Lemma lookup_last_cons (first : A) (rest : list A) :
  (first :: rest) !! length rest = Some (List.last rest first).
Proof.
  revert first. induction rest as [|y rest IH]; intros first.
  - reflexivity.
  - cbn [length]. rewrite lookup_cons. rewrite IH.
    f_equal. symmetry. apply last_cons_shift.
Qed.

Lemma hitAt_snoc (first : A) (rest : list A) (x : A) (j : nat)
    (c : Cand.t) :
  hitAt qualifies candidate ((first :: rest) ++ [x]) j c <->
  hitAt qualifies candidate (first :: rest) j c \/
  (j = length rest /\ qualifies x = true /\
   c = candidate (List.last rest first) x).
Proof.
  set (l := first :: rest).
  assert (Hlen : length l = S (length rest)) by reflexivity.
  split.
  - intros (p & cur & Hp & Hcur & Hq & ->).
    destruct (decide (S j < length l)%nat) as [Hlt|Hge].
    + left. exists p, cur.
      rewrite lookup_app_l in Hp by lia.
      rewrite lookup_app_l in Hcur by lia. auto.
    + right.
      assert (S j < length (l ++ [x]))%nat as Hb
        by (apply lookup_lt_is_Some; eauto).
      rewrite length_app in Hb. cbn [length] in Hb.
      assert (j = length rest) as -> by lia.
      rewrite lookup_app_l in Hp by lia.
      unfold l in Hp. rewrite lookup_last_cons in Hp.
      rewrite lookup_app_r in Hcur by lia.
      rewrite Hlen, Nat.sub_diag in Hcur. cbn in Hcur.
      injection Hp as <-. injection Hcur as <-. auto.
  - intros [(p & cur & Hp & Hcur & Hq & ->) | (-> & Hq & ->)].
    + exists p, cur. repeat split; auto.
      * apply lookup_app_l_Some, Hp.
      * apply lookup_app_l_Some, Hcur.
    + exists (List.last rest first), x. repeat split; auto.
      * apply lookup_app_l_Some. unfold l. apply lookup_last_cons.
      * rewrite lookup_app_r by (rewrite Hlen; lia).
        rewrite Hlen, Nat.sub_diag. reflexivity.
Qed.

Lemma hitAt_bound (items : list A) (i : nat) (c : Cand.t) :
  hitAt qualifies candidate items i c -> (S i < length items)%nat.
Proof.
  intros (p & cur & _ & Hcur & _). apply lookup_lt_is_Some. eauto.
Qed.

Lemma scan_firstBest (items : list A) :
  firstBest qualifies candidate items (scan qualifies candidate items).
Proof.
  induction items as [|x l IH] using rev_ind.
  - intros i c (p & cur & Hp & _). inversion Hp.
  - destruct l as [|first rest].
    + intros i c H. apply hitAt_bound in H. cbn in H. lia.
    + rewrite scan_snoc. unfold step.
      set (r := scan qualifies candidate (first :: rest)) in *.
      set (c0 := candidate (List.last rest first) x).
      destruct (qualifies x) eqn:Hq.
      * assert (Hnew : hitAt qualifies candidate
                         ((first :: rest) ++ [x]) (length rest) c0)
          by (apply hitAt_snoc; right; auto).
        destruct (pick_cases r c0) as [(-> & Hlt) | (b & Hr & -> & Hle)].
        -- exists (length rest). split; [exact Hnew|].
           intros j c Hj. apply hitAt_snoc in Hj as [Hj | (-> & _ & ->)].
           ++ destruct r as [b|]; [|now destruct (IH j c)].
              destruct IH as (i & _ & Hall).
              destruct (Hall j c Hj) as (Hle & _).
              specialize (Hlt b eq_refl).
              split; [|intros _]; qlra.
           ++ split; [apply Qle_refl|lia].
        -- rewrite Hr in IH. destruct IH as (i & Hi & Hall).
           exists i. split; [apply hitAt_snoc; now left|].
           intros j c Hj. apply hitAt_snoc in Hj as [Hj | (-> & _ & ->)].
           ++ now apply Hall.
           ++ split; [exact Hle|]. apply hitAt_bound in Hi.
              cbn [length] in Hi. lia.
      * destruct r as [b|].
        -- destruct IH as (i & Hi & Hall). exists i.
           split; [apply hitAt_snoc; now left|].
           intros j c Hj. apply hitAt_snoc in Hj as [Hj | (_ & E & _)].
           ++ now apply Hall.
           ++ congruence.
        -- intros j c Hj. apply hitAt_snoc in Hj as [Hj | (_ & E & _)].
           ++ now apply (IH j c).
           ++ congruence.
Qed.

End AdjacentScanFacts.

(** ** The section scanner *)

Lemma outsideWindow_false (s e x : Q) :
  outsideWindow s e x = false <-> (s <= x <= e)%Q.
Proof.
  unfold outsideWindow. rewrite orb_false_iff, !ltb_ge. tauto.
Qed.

::::

> **Task to carry out**:
Copy each line of the entries in which the string "repeat" is found.

> **Reply**:
    + exists p, cur. repeat split; auto.
    + exists (List.last rest first), x. repeat split; auto.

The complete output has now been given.